# Early morning



## bamafan611 (Mar 1, 2010)

*The fish did not start to move till after midnight when the tide started to move. Did not see a single fish from 10:00 to 12:00. Water was stained but doable. Wind also kicked up around midnight from the North.As soon as the incoming started, so did the fish. Quality was pretty good with 3 in the 20 inch range.*


----------



## flounderslayerman (Jun 3, 2011)

Nice fish Terry !!!


----------



## bamafan611 (Mar 1, 2010)

Elliot had plenty of company. Saw five other rigs out last night, but most went home too early.


----------



## bigmike2010 (Jul 13, 2012)

Oh Yeah! Way to hang with them Terry...I wanted to go about 3am this morning but it was super foggy and I was going to hit a new spot. Decided against it. Nice Report :thumbsup:


----------



## bamafan611 (Mar 1, 2010)

Mike, 3AM would have been perfect.
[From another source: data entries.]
(* ===== verification/Bitops.v ===== *)
(** * Bit operations and binary logarithms

    [include/hsfs/compiler.h], [include/hsfs/bitops.h] and
    [include/hsfs/log2.h]: find-last-set, rotations, powers of two.  A call
    whose behaviour C leaves undefined (a count of leading zeros of 0, a
    shift by the width of the operand) is [None]. *)

From S2P Require Import Prelude.

(** ** compiler.h *)

(** [__builtin_clz(x)] of a 32-bit and [__builtin_clzll(x)] of a 64-bit
    operand: undefined at 0. *)
Definition clz (w x : Z) : option Z :=
  if x =? 0 then None else Some (w - 1 - Z.log2 x).

Definition fls (x : Z) : option Z :=
  c ← clz 32 (u32 x); Some (32 - c).
Definition fls64 (x : Z) : option Z :=
  c ← clz 64 (u64 x); Some (64 - c).

(** [__builtin_ffs] of a 32-bit operand: one more than the index of the lowest
    set bit, or 0; [__ffs] passes its operand on as an [int]. *)
Definition builtin_ffs (x : Z) : Z :=
  if u32 x =? 0 then 0 else Z.log2 (Z.land (u32 x) (- u32 x)) + 1.
Definition __ffs (x : Z) : Z := builtin_ffs x.

(** ** bitops.h *)

(** A rotation of a [w]-bit word, [shift] a count in [0, w): at [shift = 0]
    the source shifts by [w], which is undefined. *)
Definition rol_w (w word shift : Z) : option Z :=
  if (0 <? shift) && (shift <? w) then
    Some (Z.lor (Z.shiftl word shift mod 2 ^ w) (Z.shiftr word (w - shift)))
  else None.
Definition ror_w (w word shift : Z) : option Z :=
  if (0 <? shift) && (shift <? w) then
    Some (Z.lor (Z.shiftr word shift) (Z.shiftl word (w - shift) mod 2 ^ w))
  else None.

Definition rol64 := rol_w 64.
Definition ror64 := ror_w 64.
Definition rol32 := rol_w 32.
Definition ror32 := ror_w 32.

(** The narrow words are promoted to [int] before they are shifted: a shift by
    the width is defined, a left shift out of the range of [int] is not, and the
    result is cut to the width. *)
Definition shl_int (x shift : Z) : option Z :=
  if Z.shiftl x shift <? 2 ^ 31 then Some (Z.shiftl x shift) else None.

Definition rol_narrow (w word shift : Z) : option Z :=
  if (0 <=? shift) && (shift <=? w) then
    l ← shl_int word shift; Some (Z.lor l (Z.shiftr word (w - shift)) mod 2 ^ w)
  else None.
Definition ror_narrow (w word shift : Z) : option Z :=
  if (0 <=? shift) && (shift <=? w) then
    l ← shl_int word (w - shift); Some (Z.lor (Z.shiftr word shift) l mod 2 ^ w)
  else None.

Definition rol16 := rol_narrow 16.
Definition ror16 := ror_narrow 16.
Definition rol8 := rol_narrow 8.
Definition ror8 := ror_narrow 8.

(** [shift] is a [__u8]; a shift of a 32-bit word by 32 or more is undefined.
    The right shift of a negative [__s32] keeps its sign. *)
Definition sign_extend32 (value index : Z) : option Z :=
  let shift := u8 (31 - index) in
  if shift <? 32 then Some (Z.shiftr (s32 (Z.shiftl value shift)) shift) else None.

Definition get_bitmask_order (count : Z) : option Z := fls count.

Definition get_count_order (count : Z) : option Z :=
  order ← fls count;
  let order := order - 1 in
  Some (if flag count (u32 (count - 1)) then order + 1 else order).

(** [fls_long] on a machine with 64-bit longs. *)
Definition fls_long (l : Z) : option Z := fls64 l.

(** [__ffs64] on such a machine: the [unsigned long] is passed on to [__ffs],
    and the [int] comes back as an [unsigned long]. *)
Definition __ffs64 (word : Z) : Z := u64 (__ffs word).

(** ** log2.h *)

Definition __ilog2_u32 (n : Z) : option Z := c ← fls n; Some (c - 1).
Definition __ilog2_u64 (n : Z) : option Z := c ← fls64 n; Some (c - 1).

Definition is_power_of_2 (n : Z) : bool :=
  negb (n =? 0) && (Z.land n (u64 (n - 1)) =? 0).

Definition __roundup_pow_of_two (n : Z) : option Z :=
  c ← fls_long (u64 (n - 1));
  if c <? 64 then Some (u64 (Z.shiftl 1 c)) else None.

Definition __rounddown_pow_of_two (n : Z) : option Z :=
  c ← fls_long n; Some (u64 (Z.shiftl 1 (c - 1))).

(** The macros have a branch for constants: a chain of tests from bit 63 down.
    [constant] is what [__builtin_constant_p] answers and [size] is [sizeof(n)];
    [____ilog2_NaN] is nowhere defined. *)
Fixpoint ilog2_chain (bits : nat) (n : Z) : option Z :=
  match bits with
  | O => None
  | S b => if flag n (Z.shiftl 1 (Z.of_nat b)) then Some (Z.of_nat b) else ilog2_chain b n
  end.

Definition ilog2 (constant : bool) (size n : Z) : option Z :=
  if constant then if n <? 1 then None else ilog2_chain 64 n
  else if size <=? 4 then __ilog2_u32 n else __ilog2_u64 n.

(** On an [unsigned long]; a shift by 64 is undefined. *)
Definition roundup_pow_of_two (constant : bool) (n : Z) : option Z :=
  if constant then
    if n =? 1 then Some 1
    else l ← ilog2 true 8 (u64 (n - 1)); if l + 1 <? 64 then Some (Z.shiftl 1 (l + 1)) else None
  else __roundup_pow_of_two n.

Definition rounddown_pow_of_two (constant : bool) (n : Z) : option Z :=
  if constant then l ← ilog2 true 8 n; Some (Z.shiftl 1 l) else __rounddown_pow_of_two n.

Definition order_base_2 (constant : bool) (n : Z) : option Z :=
  p ← roundup_pow_of_two constant n; ilog2 constant 8 p.

(** ** Properties *)

Lemma fls64_log2 n :
  0 < n < 2 ^ 64 -> fls64 n = Some (Z.log2 n + 1).
Proof.
  intros Hn. unfold fls64, clz. rewrite u64_small by lia.
  destruct (Z.eqb_spec n 0); [lia|]. simpl. f_equal. lia.
Qed.

Lemma ilog2_u64_log2 n :
  0 < n < 2 ^ 64 -> __ilog2_u64 n = Some (Z.log2 n).
Proof. intros Hn. unfold __ilog2_u64. rewrite fls64_log2 by done. simpl. f_equal. lia. Qed.

Lemma log2_lt_width n w : 0 < n < 2 ^ w -> 0 <= Z.log2 n < w.
Proof.
  intros Hn. split; [apply Z.log2_nonneg|]. apply Z.log2_lt_pow2; lia.
Qed.

(** Clearing the lowest bit: [n & (n - 1)] is 0 exactly at the powers of two. *)
Lemma land_pred_log2 n :
  0 < n -> Z.land n (n - 1) = 0 <-> n = 2 ^ Z.log2 n.
Proof.
  intros Hn. pose proof (Z.log2_spec n Hn) as [Hlo Hhi]. split.
  - intros H0. destruct (Z.eq_dec n (2 ^ Z.log2 n)) as [|Hne]; [done|].
    exfalso. assert (Htb : Z.testbit (Z.land n (n - 1)) (Z.log2 n) = true).
    { rewrite Z.land_spec, Z.bit_log2 by lia. simpl.
      replace (Z.log2 n) with (Z.log2 (n - 1)); [apply Z.bit_log2|].
      - pose proof (Z.pow_pos_nonneg 2 (Z.log2 n)). pose proof (Z.log2_nonneg n). lia.
      - apply Z.log2_unique; [apply Z.log2_nonneg|]. lia. }
    by rewrite H0, Z.bits_0 in Htb.
  - intros ->. set (k := Z.log2 n).
    replace (2 ^ k - 1) with (Z.ones k) by (rewrite Z.ones_equiv; lia).
    rewrite Z.land_ones by apply Z.log2_nonneg.
    apply Z.mod_same. pose proof (Z.pow_pos_nonneg 2 k). pose proof (Z.log2_nonneg n). lia.
Qed.

Lemma is_power_of_2_spec n :
  0 <= n < 2 ^ 64 ->
  is_power_of_2 n = true <-> exists k, 0 <= k < 64 /\ n = 2 ^ k.
Proof.
  intros Hn. unfold is_power_of_2.
  destruct (Z.eqb_spec n 0) as [->|Hn0]; simpl.
  - split; [done|]. intros (k & Hk & E). pose proof (Z.pow_pos_nonneg 2 k). lia.
  - rewrite u64_small, Z.eqb_eq, land_pred_log2 by lia. split.
    + intros E. exists (Z.log2 n). split; [apply log2_lt_width; lia|done].
    + intros (k & Hk & ->). by rewrite Z.log2_pow2 by lia.
Qed.

Lemma rounddown_pow_of_two_spec n :
  0 < n < 2 ^ 64 ->
  exists r, __rounddown_pow_of_two n = Some r /\
    is_power_of_2 r = true /\ r <= n < 2 * r.
Proof.
  intros Hn. pose proof (log2_lt_width n 64 Hn) as Hk.
  pose proof (Z.log2_spec n) as Hs. exists (2 ^ Z.log2 n).
  assert (Hr : 0 < 2 ^ Z.log2 n < 2 ^ 64)
    by (split; [apply Z.pow_pos_nonneg|apply Z.pow_lt_mono_r]; lia).
  split_and!.
  - unfold __rounddown_pow_of_two, fls_long. rewrite fls64_log2 by done. simpl.
    replace (Z.log2 n + 1 - 1) with (Z.log2 n) by lia.
    by rewrite Z.shiftl_1_l, u64_small by lia.
  - apply is_power_of_2_spec; [lia|]. exists (Z.log2 n). lia.
  - lia.
  - rewrite Z.pow_succ_r in Hs; lia.
Qed.

(** Two words agree when their low [w] bits do. *)
Definition fits (w x : Z) : Prop := forall i, w <= i -> Z.testbit x i = false.

Lemma fits_range w x : 0 <= w -> 0 <= x < 2 ^ w -> fits w x.
Proof.
  intros Hw Hx i Hi. rewrite <- (Z.mod_small x (2 ^ w)) by done.
  apply Z.mod_pow2_bits_high. lia.
Qed.

Lemma rol_w_bits w word shift r i :
  fits w word -> rol_w w word shift = Some r -> 0 <= i ->
  Z.testbit r i = if i <? w then Z.testbit word ((i - shift) mod w) else false.
Proof.
  intros Hw Hr Hi. unfold rol_w in Hr. case_if_in Hr; [|done]. injection Hr as <-.
  rewrite Z.lor_spec, Z.shiftr_spec by lia. destruct (Z.ltb_spec i w).
  - rewrite Z.mod_pow2_bits_low, Z.shiftl_spec by lia.
    destruct (Z.ltb_spec i shift).
    + rewrite Z.testbit_neg_r by lia. simpl. f_equal.
      apply (Z.mod_unique _ _ (-1)); lia.
    + rewrite (Hw (i + (w - shift))) by lia. rewrite orb_false_r. f_equal.
      symmetry. apply Z.mod_small. lia.
  - rewrite Z.mod_pow2_bits_high by lia. simpl. apply Hw. lia.
Qed.

Lemma ror_w_bits w word shift r i :
  fits w word -> ror_w w word shift = Some r -> 0 <= i ->
  Z.testbit r i = if i <? w then Z.testbit word ((i + shift) mod w) else false.
Proof.
  intros Hw Hr Hi. unfold ror_w in Hr. case_if_in Hr; [|done]. injection Hr as <-.
  rewrite Z.lor_spec, Z.shiftr_spec by lia. destruct (Z.ltb_spec i w).
  - rewrite Z.mod_pow2_bits_low, Z.shiftl_spec by lia.
    destruct (Z.ltb_spec i (w - shift)).
    + rewrite (Z.testbit_neg_r _ (i - _)), orb_false_r by lia. f_equal.
      symmetry. apply Z.mod_small. lia.
    + rewrite (Hw (i + shift)) by lia. simpl. f_equal.
      apply (Z.mod_unique _ _ 1); lia.
  - rewrite Z.mod_pow2_bits_high, (Hw (i + shift)) by lia. done.
Qed.

Lemma rol_w_fits w word shift r :
  0 <= w -> fits w word -> rol_w w word shift = Some r -> fits w r.
Proof.
  intros Hw Hf Hr i Hi. rewrite (rol_w_bits _ _ _ _ _ Hf Hr) by lia.
  by destruct (Z.ltb_spec i w); [lia|].
Qed.

Lemma ror_rol_w w word shift :
  0 < shift < w -> 0 <= word < 2 ^ w ->
  rol_w w word shift ≫= (fun r => ror_w w r shift) = Some word.
Proof.
  intros Hs Hword. pose proof (fits_range w word ltac:(lia) Hword) as Hf.
  destruct (rol_w w word shift) as [r|] eqn:Hr; simpl.
  2:{ unfold rol_w in Hr. destruct (Z.ltb_spec 0 shift), (Z.ltb_spec shift w); simpl in Hr; lia || done. }
  pose proof (rol_w_fits w word shift r ltac:(lia) Hf Hr) as Hfr.
  destruct (ror_w w r shift) as [v|] eqn:Hv.
  2:{ unfold ror_w in Hv. destruct (Z.ltb_spec 0 shift), (Z.ltb_spec shift w); simpl in Hv; lia || done. }
  f_equal. apply Z.bits_inj'. intros i Hi.
  rewrite (ror_w_bits _ _ _ _ _ Hfr Hv Hi). destruct (Z.ltb_spec i w).
  - rewrite (rol_w_bits _ _ _ _ _ Hf Hr) by (apply Z.mod_pos_bound; lia).
    pose proof (Z.mod_pos_bound (i + shift) w ltac:(lia)).
    destruct (Z.ltb_spec ((i + shift) mod w) w); [|lia].
    rewrite Zminus_mod_idemp_l. f_equal. rewrite Z.add_simpl_r. apply Z.mod_small. lia.
  - symmetry. apply Hf. lia.
Qed.

(** Rotating a 64-bit or a 32-bit word right undoes rotating it left by the
    same count. *)
Lemma ror64_rol64 word shift :
  0 < shift < 64 -> 0 <= word < 2 ^ 64 ->
  rol64 word shift ≫= (fun r => ror64 r shift) = Some word.
Proof. apply ror_rol_w. Qed.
I loaded up at 1:30 and should have stayed, but had some obligations this morning.


----------



## Flounder9.75 (Sep 28, 2007)

Nice Terry 
I heard there were a few out on my side last nite too(Spring Break in Mobile)


----------



## bamafan611 (Mar 1, 2010)

Ahh, Marc that explains it. One of those take a number nights to get on a beach.


----------



## LopeAlong (May 23, 2011)

I hate being MIA! This is killing me


----------